WHAT IS REQUIRED - Look through the entries below and show every line containing the word "bool".

THE DATA -

====

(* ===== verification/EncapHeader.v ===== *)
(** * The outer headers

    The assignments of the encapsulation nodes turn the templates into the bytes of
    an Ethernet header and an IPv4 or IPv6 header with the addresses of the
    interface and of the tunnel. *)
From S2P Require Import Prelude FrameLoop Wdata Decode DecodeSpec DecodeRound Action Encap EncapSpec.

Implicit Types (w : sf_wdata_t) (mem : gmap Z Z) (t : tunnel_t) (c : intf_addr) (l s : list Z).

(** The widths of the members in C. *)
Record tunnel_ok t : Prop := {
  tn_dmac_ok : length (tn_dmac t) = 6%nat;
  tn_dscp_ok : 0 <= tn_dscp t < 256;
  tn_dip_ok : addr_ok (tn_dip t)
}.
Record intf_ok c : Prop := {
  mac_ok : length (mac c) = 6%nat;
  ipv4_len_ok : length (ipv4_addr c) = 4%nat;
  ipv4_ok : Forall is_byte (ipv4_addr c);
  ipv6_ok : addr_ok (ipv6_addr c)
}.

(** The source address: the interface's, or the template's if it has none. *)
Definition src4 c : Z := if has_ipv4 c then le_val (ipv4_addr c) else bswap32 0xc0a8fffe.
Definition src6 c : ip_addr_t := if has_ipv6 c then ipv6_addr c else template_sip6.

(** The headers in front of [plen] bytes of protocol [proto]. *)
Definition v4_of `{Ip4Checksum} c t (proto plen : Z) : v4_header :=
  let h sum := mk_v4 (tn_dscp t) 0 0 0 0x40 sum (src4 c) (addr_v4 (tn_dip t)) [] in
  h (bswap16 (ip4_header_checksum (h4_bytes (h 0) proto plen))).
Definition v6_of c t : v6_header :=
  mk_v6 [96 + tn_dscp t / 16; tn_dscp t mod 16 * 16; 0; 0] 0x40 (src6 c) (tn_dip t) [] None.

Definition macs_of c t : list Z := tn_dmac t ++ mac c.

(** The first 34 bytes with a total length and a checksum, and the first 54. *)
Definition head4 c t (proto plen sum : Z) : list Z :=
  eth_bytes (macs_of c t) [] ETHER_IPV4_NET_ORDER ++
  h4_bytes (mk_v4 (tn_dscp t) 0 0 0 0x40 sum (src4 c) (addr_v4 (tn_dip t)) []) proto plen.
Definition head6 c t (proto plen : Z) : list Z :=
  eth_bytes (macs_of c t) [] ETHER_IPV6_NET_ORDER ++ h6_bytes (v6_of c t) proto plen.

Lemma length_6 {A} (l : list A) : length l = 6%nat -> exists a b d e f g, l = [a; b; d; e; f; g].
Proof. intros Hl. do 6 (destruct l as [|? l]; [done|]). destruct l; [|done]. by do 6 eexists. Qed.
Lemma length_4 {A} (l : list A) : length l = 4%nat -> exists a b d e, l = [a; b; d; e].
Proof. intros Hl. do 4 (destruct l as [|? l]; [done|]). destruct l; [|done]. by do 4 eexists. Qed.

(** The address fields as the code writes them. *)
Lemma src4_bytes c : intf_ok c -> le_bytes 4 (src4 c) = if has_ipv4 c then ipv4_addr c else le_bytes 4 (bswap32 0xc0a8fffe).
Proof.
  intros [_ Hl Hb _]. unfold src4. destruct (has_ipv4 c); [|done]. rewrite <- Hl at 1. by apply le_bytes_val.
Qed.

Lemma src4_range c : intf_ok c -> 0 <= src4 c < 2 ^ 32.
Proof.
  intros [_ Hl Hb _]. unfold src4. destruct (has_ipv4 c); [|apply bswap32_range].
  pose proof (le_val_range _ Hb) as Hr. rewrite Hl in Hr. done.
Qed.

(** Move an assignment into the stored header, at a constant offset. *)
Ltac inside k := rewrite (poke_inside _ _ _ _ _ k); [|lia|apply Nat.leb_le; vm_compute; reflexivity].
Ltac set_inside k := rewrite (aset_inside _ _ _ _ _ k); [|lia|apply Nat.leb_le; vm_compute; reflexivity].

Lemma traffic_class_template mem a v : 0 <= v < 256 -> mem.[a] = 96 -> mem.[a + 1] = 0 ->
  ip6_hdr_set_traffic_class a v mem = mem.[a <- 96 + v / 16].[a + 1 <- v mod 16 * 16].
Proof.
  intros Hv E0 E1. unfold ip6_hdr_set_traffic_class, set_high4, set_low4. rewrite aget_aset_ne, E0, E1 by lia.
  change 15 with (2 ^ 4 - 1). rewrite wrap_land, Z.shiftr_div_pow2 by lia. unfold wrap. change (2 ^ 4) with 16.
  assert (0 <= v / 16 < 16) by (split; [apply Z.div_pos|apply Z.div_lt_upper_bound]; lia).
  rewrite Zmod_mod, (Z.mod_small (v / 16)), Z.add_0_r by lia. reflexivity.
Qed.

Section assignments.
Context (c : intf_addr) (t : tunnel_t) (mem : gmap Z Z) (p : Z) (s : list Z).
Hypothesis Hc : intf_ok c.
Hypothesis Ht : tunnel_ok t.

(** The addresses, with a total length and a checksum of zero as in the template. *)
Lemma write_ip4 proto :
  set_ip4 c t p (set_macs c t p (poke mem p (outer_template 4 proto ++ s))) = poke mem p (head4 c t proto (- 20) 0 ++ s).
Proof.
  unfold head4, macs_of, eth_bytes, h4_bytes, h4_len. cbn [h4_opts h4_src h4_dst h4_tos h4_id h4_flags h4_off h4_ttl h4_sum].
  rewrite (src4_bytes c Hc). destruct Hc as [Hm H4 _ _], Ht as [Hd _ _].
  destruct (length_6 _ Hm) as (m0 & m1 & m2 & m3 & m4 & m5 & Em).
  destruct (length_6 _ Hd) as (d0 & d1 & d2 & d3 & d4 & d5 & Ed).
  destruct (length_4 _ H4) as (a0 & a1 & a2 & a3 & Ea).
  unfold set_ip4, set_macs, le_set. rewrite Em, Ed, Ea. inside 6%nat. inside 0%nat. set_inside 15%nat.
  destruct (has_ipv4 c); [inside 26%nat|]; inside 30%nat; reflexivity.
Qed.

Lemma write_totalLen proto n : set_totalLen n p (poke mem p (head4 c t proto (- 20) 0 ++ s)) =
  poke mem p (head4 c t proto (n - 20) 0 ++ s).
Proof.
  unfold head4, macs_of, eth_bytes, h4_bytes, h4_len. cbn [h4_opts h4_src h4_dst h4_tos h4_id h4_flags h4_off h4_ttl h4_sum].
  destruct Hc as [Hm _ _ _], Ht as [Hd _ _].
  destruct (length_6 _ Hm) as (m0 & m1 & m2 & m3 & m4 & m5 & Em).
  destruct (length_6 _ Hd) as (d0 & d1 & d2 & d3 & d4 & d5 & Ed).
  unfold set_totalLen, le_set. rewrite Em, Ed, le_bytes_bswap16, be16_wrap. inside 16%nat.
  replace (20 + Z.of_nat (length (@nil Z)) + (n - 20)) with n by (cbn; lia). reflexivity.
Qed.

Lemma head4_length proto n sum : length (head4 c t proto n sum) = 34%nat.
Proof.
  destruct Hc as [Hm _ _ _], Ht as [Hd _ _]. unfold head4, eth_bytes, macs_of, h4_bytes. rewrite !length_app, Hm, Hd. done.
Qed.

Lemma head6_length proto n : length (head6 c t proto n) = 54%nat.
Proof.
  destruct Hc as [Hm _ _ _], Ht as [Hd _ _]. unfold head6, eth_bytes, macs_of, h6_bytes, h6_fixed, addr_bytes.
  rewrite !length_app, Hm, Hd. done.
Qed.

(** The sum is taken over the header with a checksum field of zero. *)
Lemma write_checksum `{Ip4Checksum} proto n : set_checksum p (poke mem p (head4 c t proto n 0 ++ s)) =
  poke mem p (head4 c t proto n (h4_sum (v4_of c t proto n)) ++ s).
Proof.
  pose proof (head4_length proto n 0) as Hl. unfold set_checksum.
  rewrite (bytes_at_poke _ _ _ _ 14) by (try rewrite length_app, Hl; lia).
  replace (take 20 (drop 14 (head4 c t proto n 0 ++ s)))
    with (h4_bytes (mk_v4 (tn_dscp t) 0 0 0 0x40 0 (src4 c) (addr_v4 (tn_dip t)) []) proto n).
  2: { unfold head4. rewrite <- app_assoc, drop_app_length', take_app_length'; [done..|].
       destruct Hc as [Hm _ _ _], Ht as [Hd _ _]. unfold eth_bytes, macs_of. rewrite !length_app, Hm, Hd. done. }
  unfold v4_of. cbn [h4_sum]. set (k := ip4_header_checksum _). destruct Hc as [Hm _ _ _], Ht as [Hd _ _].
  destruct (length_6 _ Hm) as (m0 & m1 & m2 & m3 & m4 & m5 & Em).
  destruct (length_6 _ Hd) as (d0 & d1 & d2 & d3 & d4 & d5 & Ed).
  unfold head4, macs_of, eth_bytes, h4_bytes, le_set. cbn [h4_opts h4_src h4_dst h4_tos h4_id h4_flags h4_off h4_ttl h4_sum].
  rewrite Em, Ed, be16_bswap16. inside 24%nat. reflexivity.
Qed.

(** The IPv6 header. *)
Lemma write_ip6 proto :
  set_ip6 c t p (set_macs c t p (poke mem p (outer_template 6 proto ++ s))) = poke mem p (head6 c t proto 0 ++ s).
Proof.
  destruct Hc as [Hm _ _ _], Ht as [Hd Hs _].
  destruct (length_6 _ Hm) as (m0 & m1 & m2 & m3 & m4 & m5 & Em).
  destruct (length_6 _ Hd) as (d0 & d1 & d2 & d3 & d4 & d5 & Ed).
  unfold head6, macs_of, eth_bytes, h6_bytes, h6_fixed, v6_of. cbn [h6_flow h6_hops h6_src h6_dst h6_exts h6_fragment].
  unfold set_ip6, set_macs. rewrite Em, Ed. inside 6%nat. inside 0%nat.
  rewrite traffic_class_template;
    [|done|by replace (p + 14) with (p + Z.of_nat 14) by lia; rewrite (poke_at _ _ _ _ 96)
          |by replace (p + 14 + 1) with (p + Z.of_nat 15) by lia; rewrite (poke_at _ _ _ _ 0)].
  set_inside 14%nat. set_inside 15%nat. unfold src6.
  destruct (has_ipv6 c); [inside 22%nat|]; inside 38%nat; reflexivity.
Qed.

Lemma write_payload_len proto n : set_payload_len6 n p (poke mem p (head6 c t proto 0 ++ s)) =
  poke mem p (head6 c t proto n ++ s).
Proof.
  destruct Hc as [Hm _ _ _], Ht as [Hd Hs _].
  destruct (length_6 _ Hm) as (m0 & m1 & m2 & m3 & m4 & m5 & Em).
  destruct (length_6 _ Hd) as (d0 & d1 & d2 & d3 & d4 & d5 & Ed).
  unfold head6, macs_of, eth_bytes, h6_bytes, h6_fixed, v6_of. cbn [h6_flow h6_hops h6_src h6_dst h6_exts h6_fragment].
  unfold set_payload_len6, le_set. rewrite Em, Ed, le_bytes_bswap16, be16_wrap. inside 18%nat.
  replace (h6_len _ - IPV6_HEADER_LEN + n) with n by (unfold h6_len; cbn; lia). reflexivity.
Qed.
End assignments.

====

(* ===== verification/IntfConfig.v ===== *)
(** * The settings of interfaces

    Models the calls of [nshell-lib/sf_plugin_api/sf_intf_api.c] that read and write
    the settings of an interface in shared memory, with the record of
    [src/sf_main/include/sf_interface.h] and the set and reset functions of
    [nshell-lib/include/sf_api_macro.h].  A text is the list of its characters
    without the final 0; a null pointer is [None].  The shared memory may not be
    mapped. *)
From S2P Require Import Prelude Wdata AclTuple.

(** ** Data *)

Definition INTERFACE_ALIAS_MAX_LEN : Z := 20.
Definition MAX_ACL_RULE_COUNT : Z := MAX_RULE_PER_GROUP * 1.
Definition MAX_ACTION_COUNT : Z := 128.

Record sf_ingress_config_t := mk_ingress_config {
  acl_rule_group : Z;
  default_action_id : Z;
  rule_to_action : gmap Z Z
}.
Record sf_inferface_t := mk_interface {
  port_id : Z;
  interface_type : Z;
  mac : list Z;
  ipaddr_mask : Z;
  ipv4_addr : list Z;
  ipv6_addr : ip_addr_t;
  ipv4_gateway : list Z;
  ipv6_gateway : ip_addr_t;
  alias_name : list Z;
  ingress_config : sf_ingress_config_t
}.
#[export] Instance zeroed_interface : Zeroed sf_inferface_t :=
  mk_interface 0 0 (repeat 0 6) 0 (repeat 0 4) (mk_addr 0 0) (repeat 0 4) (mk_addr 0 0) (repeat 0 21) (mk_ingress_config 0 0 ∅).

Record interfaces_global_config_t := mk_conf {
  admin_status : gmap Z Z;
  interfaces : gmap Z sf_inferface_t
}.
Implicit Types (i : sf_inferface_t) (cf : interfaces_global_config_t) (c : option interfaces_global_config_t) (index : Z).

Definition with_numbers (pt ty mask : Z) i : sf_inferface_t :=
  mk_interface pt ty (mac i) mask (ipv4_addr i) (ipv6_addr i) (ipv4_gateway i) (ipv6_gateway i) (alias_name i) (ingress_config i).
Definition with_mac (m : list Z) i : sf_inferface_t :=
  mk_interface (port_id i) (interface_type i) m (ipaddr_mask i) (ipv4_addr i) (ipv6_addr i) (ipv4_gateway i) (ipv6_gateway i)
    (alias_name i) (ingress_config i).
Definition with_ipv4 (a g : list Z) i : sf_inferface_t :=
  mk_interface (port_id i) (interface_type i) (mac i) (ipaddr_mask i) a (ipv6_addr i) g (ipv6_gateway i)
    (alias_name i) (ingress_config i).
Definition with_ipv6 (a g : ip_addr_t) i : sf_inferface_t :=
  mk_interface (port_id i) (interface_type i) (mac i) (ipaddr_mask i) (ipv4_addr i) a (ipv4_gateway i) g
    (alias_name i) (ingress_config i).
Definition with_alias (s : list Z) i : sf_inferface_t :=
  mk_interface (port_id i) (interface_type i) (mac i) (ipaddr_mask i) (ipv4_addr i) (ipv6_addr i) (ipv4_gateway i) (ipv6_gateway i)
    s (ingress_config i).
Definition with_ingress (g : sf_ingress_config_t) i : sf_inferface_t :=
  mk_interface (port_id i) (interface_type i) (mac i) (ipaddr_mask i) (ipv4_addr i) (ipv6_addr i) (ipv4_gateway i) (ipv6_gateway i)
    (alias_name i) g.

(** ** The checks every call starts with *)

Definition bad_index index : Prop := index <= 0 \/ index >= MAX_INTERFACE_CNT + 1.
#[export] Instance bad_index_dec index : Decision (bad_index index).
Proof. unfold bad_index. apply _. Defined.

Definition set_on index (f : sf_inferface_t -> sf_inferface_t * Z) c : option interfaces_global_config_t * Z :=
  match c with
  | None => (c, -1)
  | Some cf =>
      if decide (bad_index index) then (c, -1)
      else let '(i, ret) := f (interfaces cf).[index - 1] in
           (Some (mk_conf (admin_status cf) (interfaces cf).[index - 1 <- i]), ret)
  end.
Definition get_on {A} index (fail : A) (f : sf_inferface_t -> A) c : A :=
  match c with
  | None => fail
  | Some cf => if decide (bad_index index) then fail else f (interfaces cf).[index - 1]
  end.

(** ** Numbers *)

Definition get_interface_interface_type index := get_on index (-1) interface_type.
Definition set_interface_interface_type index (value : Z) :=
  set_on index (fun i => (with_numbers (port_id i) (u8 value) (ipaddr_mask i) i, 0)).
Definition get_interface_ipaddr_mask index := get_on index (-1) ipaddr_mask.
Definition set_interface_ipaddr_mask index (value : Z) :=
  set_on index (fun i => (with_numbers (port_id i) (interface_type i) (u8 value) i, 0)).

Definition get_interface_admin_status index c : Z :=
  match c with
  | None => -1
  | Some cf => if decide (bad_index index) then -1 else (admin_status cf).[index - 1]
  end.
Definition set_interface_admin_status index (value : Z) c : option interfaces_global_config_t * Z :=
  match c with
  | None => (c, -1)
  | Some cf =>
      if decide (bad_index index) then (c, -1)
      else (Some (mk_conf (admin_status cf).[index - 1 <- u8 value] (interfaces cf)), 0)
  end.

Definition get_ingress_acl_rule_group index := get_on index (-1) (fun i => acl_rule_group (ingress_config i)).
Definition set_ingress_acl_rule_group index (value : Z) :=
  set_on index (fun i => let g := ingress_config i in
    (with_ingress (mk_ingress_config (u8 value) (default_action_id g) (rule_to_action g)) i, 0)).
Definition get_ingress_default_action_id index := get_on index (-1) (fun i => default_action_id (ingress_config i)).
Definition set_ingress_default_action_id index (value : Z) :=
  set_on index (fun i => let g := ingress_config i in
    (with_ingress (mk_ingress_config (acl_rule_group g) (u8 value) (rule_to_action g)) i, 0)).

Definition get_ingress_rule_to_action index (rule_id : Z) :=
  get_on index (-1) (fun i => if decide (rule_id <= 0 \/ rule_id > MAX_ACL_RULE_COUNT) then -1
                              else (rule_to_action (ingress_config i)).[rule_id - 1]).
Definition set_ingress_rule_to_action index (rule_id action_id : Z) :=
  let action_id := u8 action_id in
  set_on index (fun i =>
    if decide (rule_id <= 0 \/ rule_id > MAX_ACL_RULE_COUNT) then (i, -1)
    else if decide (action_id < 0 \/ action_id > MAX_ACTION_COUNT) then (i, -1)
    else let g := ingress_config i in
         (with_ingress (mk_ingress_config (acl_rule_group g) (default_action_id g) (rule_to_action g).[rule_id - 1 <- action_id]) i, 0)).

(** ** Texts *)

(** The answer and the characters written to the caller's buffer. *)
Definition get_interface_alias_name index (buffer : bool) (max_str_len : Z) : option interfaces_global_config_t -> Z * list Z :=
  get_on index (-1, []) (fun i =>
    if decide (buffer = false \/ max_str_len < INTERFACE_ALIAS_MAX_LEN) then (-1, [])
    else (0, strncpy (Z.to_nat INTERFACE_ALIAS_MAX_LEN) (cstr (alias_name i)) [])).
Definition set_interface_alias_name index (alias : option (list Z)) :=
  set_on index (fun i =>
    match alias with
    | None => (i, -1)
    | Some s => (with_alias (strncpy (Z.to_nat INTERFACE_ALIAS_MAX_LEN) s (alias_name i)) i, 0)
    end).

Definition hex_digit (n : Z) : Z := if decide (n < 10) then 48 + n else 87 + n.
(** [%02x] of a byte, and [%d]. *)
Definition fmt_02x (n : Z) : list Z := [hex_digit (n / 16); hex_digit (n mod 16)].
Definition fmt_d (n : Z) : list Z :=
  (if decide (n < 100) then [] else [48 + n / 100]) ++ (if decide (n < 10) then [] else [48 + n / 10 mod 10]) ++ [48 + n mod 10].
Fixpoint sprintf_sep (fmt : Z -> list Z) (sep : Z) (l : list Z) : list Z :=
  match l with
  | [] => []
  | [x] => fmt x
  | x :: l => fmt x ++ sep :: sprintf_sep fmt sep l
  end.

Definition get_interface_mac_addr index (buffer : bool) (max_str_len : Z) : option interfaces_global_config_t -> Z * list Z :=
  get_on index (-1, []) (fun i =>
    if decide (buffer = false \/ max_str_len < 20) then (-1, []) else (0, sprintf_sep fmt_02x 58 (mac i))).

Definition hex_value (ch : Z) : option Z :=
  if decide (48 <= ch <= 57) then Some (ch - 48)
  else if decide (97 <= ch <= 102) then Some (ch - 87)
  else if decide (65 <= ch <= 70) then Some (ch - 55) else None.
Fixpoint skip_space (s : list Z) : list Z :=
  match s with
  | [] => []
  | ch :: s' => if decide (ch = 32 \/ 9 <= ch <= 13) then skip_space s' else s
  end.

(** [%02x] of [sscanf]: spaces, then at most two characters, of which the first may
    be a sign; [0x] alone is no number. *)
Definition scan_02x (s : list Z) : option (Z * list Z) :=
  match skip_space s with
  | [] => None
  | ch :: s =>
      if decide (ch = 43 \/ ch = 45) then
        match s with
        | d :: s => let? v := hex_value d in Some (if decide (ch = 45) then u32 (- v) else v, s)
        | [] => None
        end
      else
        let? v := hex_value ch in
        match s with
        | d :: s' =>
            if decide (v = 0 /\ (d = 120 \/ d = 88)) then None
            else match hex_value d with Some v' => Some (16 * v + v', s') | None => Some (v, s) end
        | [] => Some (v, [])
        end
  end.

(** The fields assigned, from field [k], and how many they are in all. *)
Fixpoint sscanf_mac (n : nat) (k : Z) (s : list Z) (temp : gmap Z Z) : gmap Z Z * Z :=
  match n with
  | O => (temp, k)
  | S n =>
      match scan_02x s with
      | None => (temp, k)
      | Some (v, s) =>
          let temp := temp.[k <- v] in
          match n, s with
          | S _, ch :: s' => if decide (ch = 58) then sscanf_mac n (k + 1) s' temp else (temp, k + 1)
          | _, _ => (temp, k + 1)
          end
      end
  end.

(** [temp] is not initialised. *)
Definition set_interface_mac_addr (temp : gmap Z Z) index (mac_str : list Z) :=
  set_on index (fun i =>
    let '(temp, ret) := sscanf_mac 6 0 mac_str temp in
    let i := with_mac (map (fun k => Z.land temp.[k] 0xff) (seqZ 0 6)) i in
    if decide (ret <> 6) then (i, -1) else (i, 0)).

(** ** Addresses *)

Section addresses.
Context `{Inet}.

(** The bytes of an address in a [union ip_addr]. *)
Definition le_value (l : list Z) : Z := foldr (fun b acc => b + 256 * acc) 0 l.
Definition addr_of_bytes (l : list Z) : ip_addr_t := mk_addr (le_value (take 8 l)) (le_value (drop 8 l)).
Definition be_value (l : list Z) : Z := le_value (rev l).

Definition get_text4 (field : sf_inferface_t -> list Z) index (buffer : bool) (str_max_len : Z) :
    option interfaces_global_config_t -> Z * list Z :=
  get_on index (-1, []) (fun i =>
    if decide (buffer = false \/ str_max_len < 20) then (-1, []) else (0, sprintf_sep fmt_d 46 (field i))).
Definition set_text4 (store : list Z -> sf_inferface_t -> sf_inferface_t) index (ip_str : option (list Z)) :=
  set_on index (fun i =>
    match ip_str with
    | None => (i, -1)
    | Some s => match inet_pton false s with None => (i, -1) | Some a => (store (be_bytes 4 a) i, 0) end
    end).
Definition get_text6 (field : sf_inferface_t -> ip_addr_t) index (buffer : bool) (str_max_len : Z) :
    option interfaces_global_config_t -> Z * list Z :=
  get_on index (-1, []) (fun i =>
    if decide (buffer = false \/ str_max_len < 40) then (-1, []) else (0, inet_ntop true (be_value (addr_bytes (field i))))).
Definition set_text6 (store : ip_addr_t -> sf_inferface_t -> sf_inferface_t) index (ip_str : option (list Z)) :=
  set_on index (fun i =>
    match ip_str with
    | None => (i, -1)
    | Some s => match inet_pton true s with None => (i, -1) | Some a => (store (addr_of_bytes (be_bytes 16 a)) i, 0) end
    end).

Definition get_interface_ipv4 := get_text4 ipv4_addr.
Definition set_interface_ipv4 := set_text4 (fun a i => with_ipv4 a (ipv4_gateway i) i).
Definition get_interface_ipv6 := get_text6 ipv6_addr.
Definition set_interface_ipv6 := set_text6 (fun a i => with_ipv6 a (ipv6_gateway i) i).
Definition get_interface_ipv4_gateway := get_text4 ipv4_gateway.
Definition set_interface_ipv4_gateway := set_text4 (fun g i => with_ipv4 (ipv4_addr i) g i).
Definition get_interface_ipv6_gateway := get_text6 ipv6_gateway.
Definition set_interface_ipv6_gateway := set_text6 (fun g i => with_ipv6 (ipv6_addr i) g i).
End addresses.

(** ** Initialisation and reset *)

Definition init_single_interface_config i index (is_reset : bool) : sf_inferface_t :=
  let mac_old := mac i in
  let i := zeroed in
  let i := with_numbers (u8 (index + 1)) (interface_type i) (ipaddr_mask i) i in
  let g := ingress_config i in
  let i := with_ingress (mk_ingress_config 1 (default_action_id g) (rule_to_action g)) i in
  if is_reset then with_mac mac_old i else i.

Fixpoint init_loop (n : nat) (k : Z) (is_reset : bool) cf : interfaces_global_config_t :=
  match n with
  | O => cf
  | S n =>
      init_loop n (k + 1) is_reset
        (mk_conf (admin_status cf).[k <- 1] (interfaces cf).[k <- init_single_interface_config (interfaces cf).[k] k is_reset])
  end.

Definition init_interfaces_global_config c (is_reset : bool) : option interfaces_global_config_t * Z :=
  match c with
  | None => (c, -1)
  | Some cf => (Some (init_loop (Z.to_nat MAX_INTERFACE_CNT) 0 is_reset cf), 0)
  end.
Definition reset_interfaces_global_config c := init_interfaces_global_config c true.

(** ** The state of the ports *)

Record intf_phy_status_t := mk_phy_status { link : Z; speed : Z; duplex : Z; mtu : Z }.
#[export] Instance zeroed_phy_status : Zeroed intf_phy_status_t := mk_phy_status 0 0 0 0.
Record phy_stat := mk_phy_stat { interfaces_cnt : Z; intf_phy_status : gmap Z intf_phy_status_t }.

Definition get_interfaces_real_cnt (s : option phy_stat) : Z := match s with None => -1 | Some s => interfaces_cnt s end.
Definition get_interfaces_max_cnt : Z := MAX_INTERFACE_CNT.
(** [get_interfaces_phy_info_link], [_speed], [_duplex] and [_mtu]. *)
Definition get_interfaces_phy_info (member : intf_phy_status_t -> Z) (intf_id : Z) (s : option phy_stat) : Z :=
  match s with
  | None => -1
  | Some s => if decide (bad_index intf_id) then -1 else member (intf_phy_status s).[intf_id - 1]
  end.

====

RESPONSE -
Definition get_interface_alias_name index (buffer : bool) (max_str_len : Z) : option interfaces_global_config_t -> Z * list Z :=
Definition get_interface_mac_addr index (buffer : bool) (max_str_len : Z) : option interfaces_global_config_t -> Z * list Z :=
Definition get_text4 (field : sf_inferface_t -> list Z) index (buffer : bool) (str_max_len : Z) :
Definition get_text6 (field : sf_inferface_t -> ip_addr_t) index (buffer : bool) (str_max_len : Z) :
Definition init_single_interface_config i index (is_reset : bool) : sf_inferface_t :=
Fixpoint init_loop (n : nat) (k : Z) (is_reset : bool) cf : interfaces_global_config_t :=
Definition init_interfaces_global_config c (is_reset : bool) : option interfaces_global_config_t * Z :=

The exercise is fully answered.